A better though very partial formulation of the question: how do contiguous cultures in conflict acquire and assimilate into their own frameworks elements of another framework they dearly wish to oppose? How does that work? What if such assimilative processes are of paramount importance? Here is Liverani:
When we leave behind the level of static analysis and attain the level of dynamic and causal analysis, the role of external factors in the cultural development of a delimited region has been the subject of conscious and explicit debate. On the one hand, it is argued that culture evolves through internal mechanisms;1 that contributions from the “outside” are inefficacious until they are assimilated to an “inside” and adapted and contextualized within a local system; furthermore, that a quantitative comparison between the few imported pieces and the mass of local materials, between the small number of episodes of cross-cultural contact and the seamless web of parochial quotidian life, reveals a crushing imbalance. The alternative, no longer an appeal to a simplistic version of diffusionism, retorts that important cultural innovations develop in contiguous time and space locations, according to a domino theory that refuses to postulate windowless monads; furthermore, that a cultural “region” is an abstraction of our own making; that even within the confines of a mental map of our own making it is not clear that centers are to be assigned more value than peripheries; finally, while it is no accident that it is possible to study the characteristics of a cultural area through time (its internal development), it is also possible to identify common traits within a limited time frame (by “centuries”) over ample spaces: in short, the study of culture occurs over the horizontal and vertical axes, with connections across space as well as time. Given that one acquires culture through nurture, and given that one undoubtedly acquires it at an early age from one’s parents and from the community in which one is raised, it stands to reason that one may also acquire culture at an adult age, from one’s friends and, perhaps with even more significant effects, from one’s enemies.

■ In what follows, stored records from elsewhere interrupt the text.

(* ===== verification/Alloc32Calls.v ===== *)
(** * The allocator of 32-bit guests: its calls

    The invariant of the allocator, kept by every call that is answered by the kernel the way
    Linux documents it; a placement without an address ends, within the free pages of the
    bitset, with a block that no mapping and no host code used; and no call of a guest touches a
    page the host reserved. *)

From S2P Require Import Prelude VMA VMATrack VMATrackProps Granule GranuleProps Alloc32 Alloc32Props.
Import VMA Track MemAllocator32Bit.

(** ** The invariant *)

Definition in_bitset (q : Z) : Prop := 0 <= q < BITSET_SIZE.

Record alloc_ok (s : Alloc) : Prop := {
  ok_pages : pages_ok (MappedPages s);
  ok_reserved : HostReservedPages s ⊆ MappedPages s;
  ok_scan : in_bitset (LastScanLocation s);
  ok_key : in_bitset (LastKeyLocation s);
  ok_key32 : in_bitset (LastKeyLocation32Bit s);
}.

Lemma new_allocator_ok : alloc_ok new_allocator.
Proof.
  split; cbn; [|set_solver|done..]. split.
  - intros q [Hq|Hq]%elem_of_union.
    + apply elem_of_list_to_set, elem_of_seqZ in Hq. unfold BITSET_SIZE. lia.
    + apply elem_of_singleton in Hq as ->. done.
  - intros q Hq. apply elem_of_union_l, elem_of_list_to_set, elem_of_seqZ. unfold BASE_KEY in Hq. lia.
Qed.

(** Pages may be added anywhere in the bitset, and removed where the host has none. *)
Lemma ok_add s b :
  alloc_ok s -> MappedPages s ⊆ b -> (forall q, q ∈ b -> in_bitset q) -> alloc_ok (set_Mapped b s).
Proof.
  intros [[Hr Hl] Hres Hs Hk Hk32] Hsub Hb. split; cbn; try done; [|set_solver].
  split; [done|]. intros q Hq. by apply Hsub, Hl.
Qed.

Lemma ok_remove s b P n :
  alloc_ok s -> BASE_KEY <= P ->
  (forall q, q ∈ b <-> q ∈ MappedPages s /\ ~ in_pages P n q) ->
  (forall q, in_pages P n q -> q ∉ HostReservedPages s) -> alloc_ok (set_Mapped b s).
Proof.
  intros [[Hr Hl] Hres Hs Hk Hk32] HP Hb Hno. split; cbn; try done.
  - split; [intros q [Hq _]%Hb; by apply Hr|]. intros q Hq. apply Hb. split; [by apply Hl|].
    unfold in_pages. lia.
  - intros q Hq. apply Hb. split; [by apply Hres|]. intros Hin. by apply (Hno q).
Qed.

Lemma SetUsedPages_ok s P n s' :
  alloc_ok s -> 0 <= P -> SetUsedPages s P n = Done s' ->
  exists b, s' = set_Mapped b s /\ alloc_ok s' /\
    forall q, q ∈ b <-> q ∈ MappedPages s \/ in_pages P (Z.max 0 n) q.
Proof.
  intros Hok HP H. unfold SetUsedPages in H. unbind H. simplify_eq.
  destruct (for_pages_set _ _ _ _ HP E) as [Hq Hn].
  replace (Z.of_nat (Z.to_nat n)) with (Z.max 0 n) in * by lia.
  exists a. split; [done|]. split; [|done]. apply ok_add; [done|intros q; rewrite Hq; tauto|].
  intros q [Hin|Hin]%Hq; [by apply (ok_pages _ Hok)|]. unfold in_pages, in_bitset in *. lia.
Qed.

Lemma SetFreePages_ok s P n s' :
  alloc_ok s -> BASE_KEY <= P -> SetFreePages s P n = Done s' ->
  (forall q, in_pages P (Z.max 0 n) q -> q ∉ HostReservedPages s) ->
  exists b, s' = set_Mapped b s /\ alloc_ok s' /\
    forall q, q ∈ b <-> q ∈ MappedPages s /\ ~ in_pages P (Z.max 0 n) q.
Proof.
  intros Hok HP H Hno. unfold SetFreePages in H. unbind H. simplify_eq.
  assert (0 <= P) as HP0 by (unfold BASE_KEY in HP; lia).
  pose proof (for_pages_reset _ _ _ _ HP0 E) as Hq.
  replace (Z.of_nat (Z.to_nat n)) with (Z.max 0 n) in * by lia.
  exists a. split; [done|]. split; [|done]. by apply (ok_remove s a P (Z.max 0 n)).
Qed.

Lemma set_Prot_ok s m : alloc_ok s -> alloc_ok (set_Prot m s).
Proof. by intros []. Qed.

Lemma set_Shm_ok s m : alloc_ok s -> alloc_ok (set_Shm m s).
Proof. by intros []. Qed.

Lemma set_Scan_ok s q : alloc_ok s -> in_bitset q -> alloc_ok (set_Scan q s).
Proof. by intros []. Qed.

Lemma NoteGranuleProt_ok HostSize s P n prot reset s' :
  NoteGranuleProt HostSize s P n prot reset = Done s' -> exists m, s' = set_Prot m s.
Proof.
  unfold NoteGranuleProt. intros H. case_match; [simplify_eq; exists (GranuleProt s'); by destruct s'|].
  case_match; simplify_eq; eauto.
Qed.

(** ReserveHostRange keeps the invariant and reserves the pages it is given. *)
Lemma ReserveLoop_ok n : forall s P,
  alloc_ok s -> 0 <= P ->
  alloc_ok (ReserveLoop s P n) /\ HostReservedPages s ⊆ HostReservedPages (ReserveLoop s P n) /\
  forall q, in_pages P (Z.of_nat n) q -> q < BITSET_SIZE -> q ∈ HostReservedPages (ReserveLoop s P n).
Proof.
  unfold in_pages. induction n as [|n IH]; intros s P Hok HP; cbn [ReserveLoop]; [split; [done|]; split; [done|lia]|].
  destruct (Z.leb_spec BITSET_SIZE P); [split; [done|]; split; [done|lia]|].
  rewrite u_small by (unfold is_u, BITSET_SIZE in *; lia).
  set (s1 := set_Mapped _ _).
  assert (alloc_ok s1) as Hok1.
  { destruct Hok as [[Hr Hl] Hres Hs Hk Hk32]. split; cbn; try done; [|set_solver]. split.
    - intros q [->%elem_of_singleton|Hq]%elem_of_union; [lia|by apply Hr].
    - intros q Hq. apply elem_of_union_r. by apply Hl. }
  destruct (IH s1 (P + 1) Hok1 ltac:(lia)) as (H1 & H2 & H3).
  split; [done|]. split; [set_solver|]. intros q Hq Hqb.
  destruct (Z.eq_dec q P) as [-> |]; [|apply H3; lia]. apply H2. cbn. set_solver.
Qed.

(** ** The kernel, as its documentation describes it *)

(** The bytes of a call that lie in page [p]. *)
Definition covers (p addr len : Z) : Prop := addr < (p + 1) * 4096 /\ p * 4096 < addr + len.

1 Explicit anti-Childean positions relative to the ancient Aegean on the part of C. Renfrew and his school would be of obvious and equal value relative to ancient Syria-Palestine. The awareness of the advantages of tracing internal development and of focusing attention on quantitative, objective data is a definitive acquisition of a long-established and rock-solid historiographical tradition. At the same time, mental reserve is warranted in the face of elements of drastic simplification of problems in the scholarship of this school, in reaction perhaps to even more simplistic theories of diffusion.
The above is a translation of an excerpt from Mario Liverani, “Dall’acculturazione alla deculturazione. Considerazioni sul ruolo dei contatti politici e commerciali nella storia siro-palestinese pre-ellenistica.” In Forme di contatto e processi di trasformazione delle società antiche (Giuseppe Nenci, ed.; Atti del convegno di Cortona, 24-30 maggio 1981; Collection de l’École française de Rome 67; Rome: École française de Rome, 1983) 503-520; 505.